◆ Task brief
Without skipping or changing anything, print all the entries.

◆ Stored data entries
(** * The client factory of pkg/apiclient (client_factory.go)

    A shallow embedding of [Client], the lazily resolving and memoizing
    factory of API handles, and of the two constructors that build it
    from explicit arguments or from the process environment.

    The factory talks to three things it does not own: the SDK's
    [NewClient], the SDK's [Spaces.GetAll] and the prompt helper
    [question.SelectMap].  Every such call is a node of a finite tree
    ([io]); a run of the tree against an arbitrary outside world returns
    the result, the world afterwards and the log of the calls with their
    answers, in the order they were made.

    Packages that client_factory.go imports are taken as the file uses
    them: the handle, URL, HTTP client and asker types are abstract;
    [cliErrors.OsEnvironmentError] is the struct literal the file builds;
    errors, multierror, strings, os and net/url are modelled as far as the
    file relies on them. *)

From Stdlib Require Import String Ascii List Bool Arith Lia.
From stdpp Require Import base option list strings gmap.

Local Open Scope string_scope.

◆ Exercise solution
(** * The client factory of pkg/apiclient (client_factory.go)

    A shallow embedding of [Client], the lazily resolving and memoizing
    factory of API handles, and of the two constructors that build it
    from explicit arguments or from the process environment.

    The factory talks to three things it does not own: the SDK's
    [NewClient], the SDK's [Spaces.GetAll] and the prompt helper
    [question.SelectMap].  Every such call is a node of a finite tree
    ([io]); a run of the tree against an arbitrary outside world returns
    the result, the world afterwards and the log of the calls with their
    answers, in the order they were made.

    Packages that client_factory.go imports are taken as the file uses
    them: the handle, URL, HTTP client and asker types are abstract;
    [cliErrors.OsEnvironmentError] is the struct literal the file builds;
    errors, multierror, strings, os and net/url are modelled as far as the
    file relies on them. *)

From Stdlib Require Import String Ascii List Bool Arith Lia.
From stdpp Require Import base option list strings gmap.

Local Open Scope string_scope.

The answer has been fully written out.